__REQUIRED ACTION__
Pull every line with "fresh" from the entries below.

%%

Lemma shared_locks s f :
  at_shared s ->
  (forall m, m <> self -> locks s.2 !! lock0 = Some m -> f (locks s.2) !! lock0 = Some m) ->
  G s (s.1, s.2 <| locks ::= f |>) /\ at_shared (s.1, s.2 <| locks ::= f |>).
Proof.
  intros Hs Hf. pose proof Hs as [Hc [H1 H2 H3 H4 H5 H6 H7]].
  destruct (genuine_same_guar jobs init self c s (s.1, s.2 <| locks ::= f |>)) as [HG Hc']; [done..|].
  apply shared_piece; [done..| |].
  - by split.
  - split; [by split_and!|]. intros m Hm. split_and!; try done. intros Hl. split; [by apply Hf|done].
Qed.

Lemma shared_acquire fk s :
  at_shared s -> locks s.2 !! lock_name fk = None ->
  G s (acquired self (lock_name fk) s) /\ at_shared (acquired self (lock_name fk) s) /\
  holds fk (acquired self (lock_name fk) s).
Proof.
  intros Hs Hfree. destruct (shared_locks s (<[lock_name fk := self]>) Hs) as [HG Hs'].
  - intros m Hm Hl. rewrite lookup_insert_ne; [done|]. intros E. rewrite E in Hfree. congruence.
  - split; [done|]. split; [done|]. intros ->. cbn. apply lookup_insert_eq.
Qed.

Lemma shared_release fk s :
  at_shared s -> holds fk s ->
  G s (released (lock_name fk) s) /\ at_shared (released (lock_name fk) s).
Proof.
  intros Hs Hh. apply (shared_locks s (delete (lock_name fk)) Hs).
  intros m Hm Hl. rewrite lookup_delete_ne; [done|]. intros E%lock_name_inj. specialize (Hh E). congruence.
Qed.

Lemma stored_written fk l s :
  stored_ctrs (written fk (mkPersisted 1 (Some l)) s).2 =
    if decide ((tab_namespace s.1, fk) = (ns, fk0)) then l else stored_ctrs s.2.
Proof.
  unfold stored_ctrs, written. cbn. case_decide as E.
  - rewrite E. by rewrite lookup_insert_eq.
  - by rewrite lookup_insert_ne.
Qed.

Lemma shared_write fk l s :
  at_shared s -> puttable jobs init c fk l s -> holds fk s ->
  (mine fk -> forall x, x ∈ stored_ctrs s.2 -> x ∈ l) ->
  G s (written fk (mkPersisted 1 (Some l)) s) /\ at_shared (written fk (mkPersisted 1 (Some l)) s).
Proof.
  intros Hs Hp Hh Hkeep. pose proof Hs as [Hc [H1 H2 H3 H4 H5 H6 H7]]. destruct (at_shared_conf s Hs) as [En _].
  destruct (genuine_written jobs init self c s fk l Hp) as [HG Hc'].
  assert (forall x, x ∈ stored_ctrs s.2 -> x ∈ stored_ctrs (written fk (mkPersisted 1 (Some l)) s).2) as Hgrow.
  { intros x. rewrite stored_written. case_decide as E; [|done]. injection E as E1 E2. apply Hkeep.
    split; [congruence|done]. }
  apply shared_piece; [done..| |].
  - split; try done. intros w Hns Hx. destruct (H7 w Hns Hx); [left; by apply Hgrow|by right].
  - split; [by split_and!|]. intros m Hm. split_and!; try done. intros Hl. split; [done|].
    rewrite stored_written. case_decide as E; [|done]. injection E as E1 E2. specialize (Hh E2). congruence.
Qed.

Lemma shared_erase fk s :
  at_shared s -> ~ mine fk -> G s (erased fk s) /\ at_shared (erased fk s).
Proof.
  intros Hs Hne. pose proof Hs as [Hc [H1 H2 H3 H4 H5 H6 H7]]. destruct (at_shared_conf s Hs) as [En _].
  destruct (genuine_erased jobs init self c s fk Hc) as [HG Hc'].
  assert (stored_ctrs (erased fk s).2 = stored_ctrs s.2) as E.
  { unfold stored_ctrs, erased. cbn. rewrite lookup_delete_ne; [done|]. intros [= E1 E2]. apply Hne.
    split; [congruence|done]. }
  apply shared_piece; [done..| |].
  - split; try done. rewrite E. exact H7.
  - split; [split_and!; rewrite ?E; try done|]. intros m Hm. split_and!; try done.
Qed.

(** ** The persist chain *)

Lemma shared_record fk w x s :
  at_shared s -> known jobs init c.1.2 fk x -> x ∉ mem_set (lookup_window fk w s.1) ->
  (fk = fk0 -> is_Some (windows s.1 !! (fk0, w))) ->
  (mine fk -> x = x0 -> accepts t self) ->
  G s (record self fk w x s.1, s.2) /\ at_shared (record self fk w x s.1, s.2) /\
  (mine fk -> x ∈ mem_set (lookup_window fk0 w (record self fk w x s.1))) /\
  tails (record self fk w x s.1) !! self = Some false.
Proof.
  intros Hs Hx Hnot Hex Hacc. destruct (at_shared_conf s Hs) as [En Ew].
  destruct (record_put jobs init self c s fk w x (proj1 Hs) Hnot) as (l & Hm & Hl & Hnd & Er).
  set (o := lastn (Z.to_nat (tab_window s.1)) (l ++ [x])) in *. rewrite En in Hl.
  pose proof (genuine_snoc _ _ _ _ _ _ Hl Hnd Hx) as Ho.
  assert (mine fk -> o = l ++ [x]) as Eo.
  { intros [Ens ->]. apply lastn_all. rewrite Ens in Ho. destruct Ho as [_ Ho].
    assert (length (l ++ [x]) <= length U)%nat by (apply submseteq_length, NoDup_submseteq; auto).
    destruct (sh_window _ _ (proj2 Hs)); [congruence|lia]. }
  set (s1 := (s.1 <| tab_persisting ::= fun p => <[fk := default 0 (p !! fk) + 1]> p |>
                <| persistTail := Some self |> <| tails ::= <[self := false]> |>, s.2)).
  assert (G s s1 /\ at_shared s1) as [HG1 Hs1].
  { pose proof Hs as [Hc [H1 H2 H3 H4 H5 H6 H7]].
    destruct (genuine_same_guar jobs init self c s s1) as [HG Hc']; [done..|]. apply shared_piece; [done..| |].
    - split; try done. intros w' Hns Hx'. destruct (H7 w' Hns Hx') as [?|(n & Hn & Ha)]; [by left|]. right.
      destruct (decide (self = n)) as [<-|Hne]; [exists self|exists n]; cbn;
        [by rewrite lookup_insert_eq|by rewrite lookup_insert_ne].
    - split; [by split_and!|]. intros m Hm'. split_and!; try done. cbn. by rewrite lookup_insert_ne by congruence. }
  assert ((record self fk w x s.1, s.2) = (put_window fk w (mkMem o o) s1.1, s1.2)) as E by (by rewrite Er).
  rewrite E. destruct (shared_put fk w o s1 Hs1) as [HG2 Hs2].
  - by apply genuine_order_lastn.
  - unfold o. rewrite length_lastn, Ew. lia.
  - intros Hfk. left. by apply Hex.
  - intros Hmine y. rewrite Eo by done. destruct Hmine as [_ ->]. change (lookup_window fk0 w s1.1) with (lookup_window fk0 w s.1).
    rewrite Hm. cbn. set_solver.
  - intros Hmine. rewrite Eo by done. pose proof Hmine as [_ ->].
    change (lookup_window fk0 w s1.1) with (lookup_window fk0 w s.1). rewrite Hm. cbn [mem_set].
    rewrite elem_of_app, list_elem_of_singleton. intros [Hin|Hin]; [by right; left|]. right. right. exists self.
    split; [apply lookup_insert_eq|]. by apply Hacc.
  - split; [by etransitivity|]. split; [done|]. rewrite Er. split; [|apply lookup_insert_eq].
    intros Hmine. rewrite Eo by done. destruct Hmine as [_ ->]. unfold lookup_window. cbn. rewrite lookup_insert_eq. cbn. set_solver.
Qed.

Lemma shared_link_done fk s :
  at_shared s -> (accepts t self -> x0 ∈ stored_ctrs s.2) ->
  G s (link_done self fk s) /\ at_shared (link_done self fk s) /\ tails (link_done self fk s).1 !! self = Some true.
Proof.
  intros Hs Hst. pose proof Hs as [Hc [H1 H2 H3 H4 H5 H6 H7]].
  assert (exists p, (link_done self fk s).1 = s.1 <| tab_persisting := p |> <| tails ::= <[self := true]> |>) as [p Ep].
  { unfold link_done, releasePersistingP. cbn. case_match; eexists; reflexivity. }
  set (s' := link_done self fk s) in *.
  assert (tails s'.1 !! self = Some true) as Ht by (rewrite Ep; apply lookup_insert_eq).
  destruct (genuine_same_guar jobs init self c s s') as [HG Hc']; try done; [by rewrite Ep|by unfold conf; rewrite Ep|].
  assert (G s s' /\ at_shared s') as [HG' Hs']; [|by split_and!]. apply shared_piece; [done..| |].
  - split; rewrite ?Ep; try done. intros w Hns Hx. destruct (H7 w Hns Hx) as [?|(n & Hn & Ha)]; [by left|].
    destruct (decide (n = self)) as [->|Hne]; [left; by apply Hst|]. right. exists n. split; [|done]. cbn.
    by rewrite lookup_insert_ne.
  - split; [split_and!; rewrite ?Ep; done|]. intros m Hm. split_and!; rewrite ?Ep; try done. cbn.
    by rewrite lookup_insert_ne.
Qed.

(** ** Loading a window *)

(** [sought]: the CTR is stored and the tab has no window of the key, so that this call loads it. *)
Section Load.
Context (fk : string) (sought : Prop).

Definition fresh (s : DS) : Prop := windows s.1 !! (fk0, self) = None.

Definition may_load (s : DS) : Prop :=
  at_shared s /\ fresh s /\
  (sought -> x0 ∈ stored_ctrs s.2 /\ (mine fk -> tab_mem s.1 !! fk0 = None /\ hydrating s.1 !! fk0 = None)).
Definition loading_ctr (s : DS) : Prop := at_shared s /\ fresh s /\ (sought -> x0 ∈ stored_ctrs s.2).
Definition loadable_ctr (o : list string) (s : DS) : Prop :=
  loading_ctr s /\ genuine_order jobs init c.1.2 fk o /\ (length o <= Z.to_nat c.2)%nat /\
  (mine fk -> (forall x, x ∈ o -> x ∈ stored_ctrs s.2) /\ (sought -> x0 ∈ o)).
Definition awaits (i : nat) (s : DS) : Prop :=
  at_shared s /\
  (mine fk -> sought -> i = self /\ hydrated s.1 !! (fk0, self) = Some self /\ x0 ∈ mem_set (lookup_window fk0 self s.1)).
Definition has_window (w : nat) (s : DS) : Prop :=
  at_shared s /\ (fk = fk0 -> is_Some (windows s.1 !! (fk0, w))) /\
  (mine fk -> sought -> x0 ∈ mem_set (lookup_window fk0 w s.1)).

Lemma contents_grow s s' w :
  R s s' -> at_shared s -> mine fk -> x0 ∈ mem_set (lookup_window fk0 w s.1) -> x0 ∈ mem_set (lookup_window fk0 w s'.1).
Proof.
  intros (_ & _ & (_ & Hg & _) & _) Hs [Hns _]. destruct (at_shared_conf s Hs) as [En _]. apply Hg. congruence.
Qed.

Lemma loading_ctr_stable : stable R loading_ctr.
Proof.
  intros s s' HR (Hs & Hf & Hx). split; [by eapply at_shared_stable|]. destruct HR as (_ & _ & (Hg & _) & (_ & _ & _ & Hw)).
  split; [by apply Hw|]. auto.
Qed.

Lemma loading_ctr_frame : frame R G loading_ctr.
Proof.
  split; [apply loading_ctr_stable|]. intros s s' Hq (Hs & Hf & Hx).
  destruct (proj2 at_shared_frame _ _ Hq Hs) as [HG Hs']. split; [done|]. split; [done|]. by destruct Hq.
Qed.

Lemma loadable_ctr_stable o : stable R (loadable_ctr o).
Proof.
  intros s s' HR (Hl & Ho & Hn & Hm). split; [by eapply loading_ctr_stable|]. split; [done|]. split; [done|].
  intros Hmine. destruct (Hm Hmine) as [Hst Hx]. split; [|done]. destruct HR as (_ & _ & (Hg & _) & _). auto.
Qed.

Lemma awaits_stable i : stable R (awaits i).
Proof.
  intros s s' HR [Hs Hm]. split; [by eapply at_shared_stable|]. intros Hmine Hq. destruct (Hm Hmine Hq) as (-> & Hh & Hx).
  split; [done|]. split; [|by eapply contents_grow]. destruct HR as (_ & _ & _ & (_ & _ & -> & _)). done.
Qed.

Lemma has_window_stable w : stable R (has_window w).
Proof.
  intros s s' HR (Hs & Hw & Hm). split; [by eapply at_shared_stable|]. split.
  - destruct HR as (_ & _ & (_ & _ & Hg) & _). auto.
  - intros Hmine Hq. eapply contents_grow; eauto.
Qed.

Lemma false_frame : frame R G (fun _ => False).
Proof. by split; [intros s s'|]. Qed.

Lemma shared_hydrate :
  rg R G may_load (fun r s => match r with Ok w => has_window w s | Throw _ => False end) (hydrateP self fk).
Proof.
  apply (rg_hydrate R G self fk c.2 may_load loading_ctr (fun _ => False) loadable_ctr awaits has_window);
    eauto using loading_ctr_frame, false_frame, loadable_ctr_stable, awaits_stable, has_window_stable.
  - intros s w (Hs & Hf & Hq) Hm. split; [done|]. split.
    + intros ->. by eapply sh_mem; [apply Hs|].
    + intros [Hns ->] Hso. destruct (Hq Hso) as [_ Hnone]. destruct Hnone as [Hnone _]; [done|]. congruence.
  - intros s i (Hs & Hf & Hq) Hm Hh. split; [done|]. intros [Hns ->] Hso. destruct (Hq Hso) as [_ Hnone].
    destruct Hnone as [_ Hnone]; [done|]. congruence.
  - intros s (Hs & Hf & Hq) Hm Hh.
    destruct (shared_same s (s.1 <| hydrating ::= <[fk := self]> |>, s.2)) as [HG Hs']; try done; [apply Hs|].
    split; [done|]. split; [done|]. split; [done|]. intros Hso. by apply Hq.
  - intros s [Hs _]. apply (at_shared_conf s Hs).
  - intros s [Hs _] Hdb. by destruct (sh_db _ _ (proj2 Hs)).
  - intros s [Hs _] Hr. destruct (sh_works _ _ (proj2 Hs)) as (_ & Hr' & _). congruence.
  - done.
  - intros s Hl. pose proof Hl as (Hs & _ & Hx). split; [done|]. destruct (at_shared_conf s Hs) as [En Ew].
    unfold stored_order. destruct (persisted_seen _) as [l|] eqn:E.
    + pose proof (stored_genuine _ _ _ _ _ _ (proj1 (proj1 Hs)) E) as Ho. rewrite En in Ho, E.
      split; [by apply genuine_order_lastn|]. split; [rewrite length_lastn; lia|]. intros [Hns ->].
      rewrite Hns in E, Ho. assert (stored_ctrs s.2 = l) as El by (unfold stored_ctrs; by rewrite E).
      rewrite El in Hx |- *. split; [intros x; apply subseteq_drop|]. intros Hso. rewrite lastn_all; [by apply Hx|].
      destruct Ho as [Hnd Ho].
      assert (length l <= length U)%nat by (apply submseteq_length, NoDup_submseteq; auto).
      destruct (sh_window _ _ (proj2 Hs)); [congruence|lia].
    + split; [apply genuine_order_nil|]. split; [simpl; lia|]. intros [Hns ->]. split; [set_solver|].
      intros Hso. specialize (Hx Hso). unfold stored_ctrs in Hx. rewrite En, Hns in E. by rewrite E in Hx.
  - intros s o ((Hs & Hf & Hx) & Ho & Hn & Hm).
    destruct (shared_install fk o s Hs Ho Hn Hf) as [HG Hs']; [intros Hmine; by apply Hm|].
    split; [done|]. split; [done|]. intros Hmine Hso. split; [done|]. cbn. pose proof Hmine as [_ ->].
    split; [apply lookup_insert_eq|]. unfold lookup_window. cbn. rewrite lookup_insert_eq. cbn. by apply Hm.
  - intros s i w [Hs Hm] Hw. split; [done|]. split; [intros ->; by eapply sh_hydrated; [apply Hs|]|].
    intros Hmine Hso. destruct (Hm Hmine Hso) as (-> & Hh & Hx). destruct Hmine as [_ ->].
    rewrite Hh in Hw. by injection Hw as <-.
Qed.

%%

__EXPECTED ANSWER__
Definition fresh (s : DS) : Prop := windows s.1 !! (fk0, self) = None.
  at_shared s /\ fresh s /\
Definition loading_ctr (s : DS) : Prop := at_shared s /\ fresh s /\ (sought -> x0 ∈ stored_ctrs s.2).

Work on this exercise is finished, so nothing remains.